Не стоит большого труда, чтобы расправиться с вольнодумцем, проповедующим вредные мысли. Гораздо труднее уничтожить его идеи, которые распространяются все шире и шире, заражают других, находят отклик в умах мыслящих людей.
По приговору католического суда сочинения Джулио Ванини «Амфитеатр» и «Диалоги» подлежали сожжению. В приговоре говорилось, что они сеют «опасный и отвратительный атеизм», а потому должны быть уничтожены раз и навсегда.
Книги пылали на костре, и было ясно, что вот-вот церковь возьмется за их автора.
Ванини, предчувствуя, что расправа может наступить в любой момент, продолжал работать настойчиво, напряженно, торопясь окончить то, что им было задумано.
Спасаясь от преследований, Ванини покидает стены монастыря Гюйенна и отправляется в Париж. Он видит, что круг сжимается, преследователи идут по его пятам, и старается, насколько это возможно, сбить их со следа. Это не так просто. Инквизиция имеет опытных ищеек, поднаторевших в ловле еретиков. До него доходят слухи, что инквизиция готовит над ним судебный процесс.
Тогда он снова бежит. Ему кажется, что вся жизнь его состоит из бегства от преследователей в сутанах, от церковников, подвергающих его травле. Никогда не имел он возможности спокойно работать, думать, писать. Враги ни на день не оставляли его, не давали ему передышки.
Ночь. Человек, лицо которого скрыто под капюшоном, озираясь по сторонам, быстро пересекает узкую улочку, бесшумно проскальзывает в калитку сада. Еще три десятка шагов — и он оказывается на другой улице, где, скрытый от глаз толстыми стволами каштанов, его поджидает дорожный экипаж. Двое провожающих быстро обнимают человека, шепотом напутствуют:
— Счастливый путь, Джулио!
— Спасибо, друзья.
— Береги себя, Джулио.
Добрые и верные друзья. Что бы он делал без них! В самые сложные периоды жизни они, подвергаясь опасности, помогали ему. Вот и сейчас они сделали все, чтобы он мог незаметно покинуть Париж, улизнуть от ищеек.
Экипаж следует по погруженным во тьму парижским улицам и вскоре оказывается за пределами города. Погони нет. Кажется, побег удался.
На этот раз Ванини выбрал Тулузу. Чтобы сбить со следа своих преследователей, он решил поселиться в городе под чужим именем. Так в 1617 году появился в городе новый житель Помпео Училио.
Может быть, иному человеку и удалось бы прожить, не привлекая к себе внимания посторонних, но только не Ванини. Его трезвый ум, остроумие, красноречие не остались незамеченными. Прослышавший о его незаурядных способностях первый президент тулузского парламента Лемазюрье пригласил его в качестве воспитателя к своим детям. Помпео согласился. Надо было зарабатывать на жизнь, а предложение Лемазюрье было довольно выгодным.
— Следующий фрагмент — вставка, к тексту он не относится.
(** * schoolCourses REST API: credential gate and course ownership

    A shallow embedding of [routes/user.js], [routes/course.js] and the two
    Sequelize model declarations (User, Course), followed by the properties
    of the authentication middleware, of the ownership rule and of the
    stored password.

    The route handlers are [async] functions that call collaborators
    (Sequelize, bcryptjs, the console) and may throw.  They are written here
    in a state-and-exception monad [M] over a [world] that holds the tables,
    the entropy position of the hashing library and the log of every
    collaborator call made so far.

    What the repository requires from npm is not part of it.  The packages
    whose results the routes only pass on (basic-auth, bcryptjs,
    validator.js) are fields of the class [Collaborators]; so is the
    schedule of the failures of any call.  Sequelize is given the plain
    semantics of two tables, written out below where each call is defined.

    Limits of the model: a field of a request body is absent or has the type
    of its column; [req.params.id] is an integer; the timestamps that
    Sequelize adds to every row are left out (no route names them). *)

From Stdlib Require Import ZArith Ascii String DecimalString List Bool Lia.
From stdpp Require Import base option gmap strings list.

Set Warnings "-register-all".
Open Scope Z_scope.

(* ===================================================================== *)
(** ** Values that cross the HTTP boundary *)
(* ===================================================================== *)

(** A JavaScript [Error] as far as the routes look at it: [error.name] is
    tested in [POST /users]. *)
Record error := Err { err_name : string; err_message : string }.

(** JSON values, as handed to [res.json]. *)
Inductive json :=
| JNull
| JNum (n : Z)
| JStr (s : string)
| JArr (items : list json)
| JObj (fields : list (string * json)).

(** [has_key k j]: some object inside [j], at any depth, has a field [k]. *)
Fixpoint has_key (k : string) (j : json) : bool :=
  match j with
  | JArr items => existsb (has_key k) items
  | JObj fields =>
      existsb (fun kv => match kv with
                         | (k', v) => String.eqb k' k || has_key k v
                         end) fields
  | _ => false
  end.

(** The names of the fields of a top-level object, in order. *)
Definition keys (j : json) : list string :=
  match j with
  | JObj fields => map fst fields
  | _ => []
  end.

(** What has been written to the response: nothing yet, an empty body
    ([res.end()]), a JSON document ([res.json]) or an error ([res.send]). *)
Inductive payload :=
| Pending
| Ended
| Json (j : json)
| Sent (e : error).

Record response := Response {
  statusCode : Z;
  locationHeader : option string;
  content : payload
}.

(** A fresh Express response: status 200, no header, nothing written. *)
Definition res0 : response :=
  {| statusCode := 200; locationHeader := None; content := Pending |}.

Definition res_status (code : Z) (res : response) : response :=
  {| statusCode := code; locationHeader := locationHeader res;
     content := content res |}.

Definition res_location (url : string) (res : response) : response :=
  {| statusCode := statusCode res; locationHeader := Some url;
     content := content res |}.

Definition res_json (j : json) (res : response) : response :=
  {| statusCode := statusCode res; locationHeader := locationHeader res;
     content := Json j |}.

Definition res_end (res : response) : response :=
  {| statusCode := statusCode res; locationHeader := locationHeader res;
     content := Ended |}.

Definition res_send (e : error) (res : response) : response :=
  {| statusCode := statusCode res; locationHeader := locationHeader res;
     content := Sent e |}.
Оказавшись в доме президента, Помпео Училио попытался заставить себя держать язык за зубами. При случае он старался подчеркнуть, что является убежденным сторонником католического учения, а любые попытки втянуть его в полемические разговоры решительно отвергал. Казалось, он наконец понял, что надо быть более осмотрительным, более осторожным, чтобы не навлекать на себя беду. Вокруг много добровольных доносчиков, и каждое даже вскользь брошенное неосторожное слово сразу же может быть достоянием инквизиторов. А стоит только им раскрыть, кто скрывается под именем Помпео Училио, как участь Ванини была бы решена. Он знал, что его ищут, и пытался ничем не выдать себя.
Но так продолжалось недолго. Вскоре вокруг Училио образовался кружок молодежи. И вот тут-то, оказавшись в роли учителя, он не мог сдержать себя, стал излагать свои взгляды на мир, на общество, на религию.
Кто знал, что среди молодежи его кружка окажется предатель и доносчик, подосланный инквизицией? Он сумел войти в доверие к своему учителю, а тот был с ним более откровенен, чем с другими. Ванини высказывал свои мысли, изложенные в «Амфитеатре» и «Диалогах» и осужденные богословами как богохульные и еретические. Франкони — так звали этого ученика — слово в слово записал слова учителя и затем послал донос на него, обвиняя в кощунственной клевете на христианское вероучение и католическую церковь.
Поздней осенью 1618 года двое людей остановили Ванини на улице Жипонье.
— Помпео Училио, именем короля вы арестованы.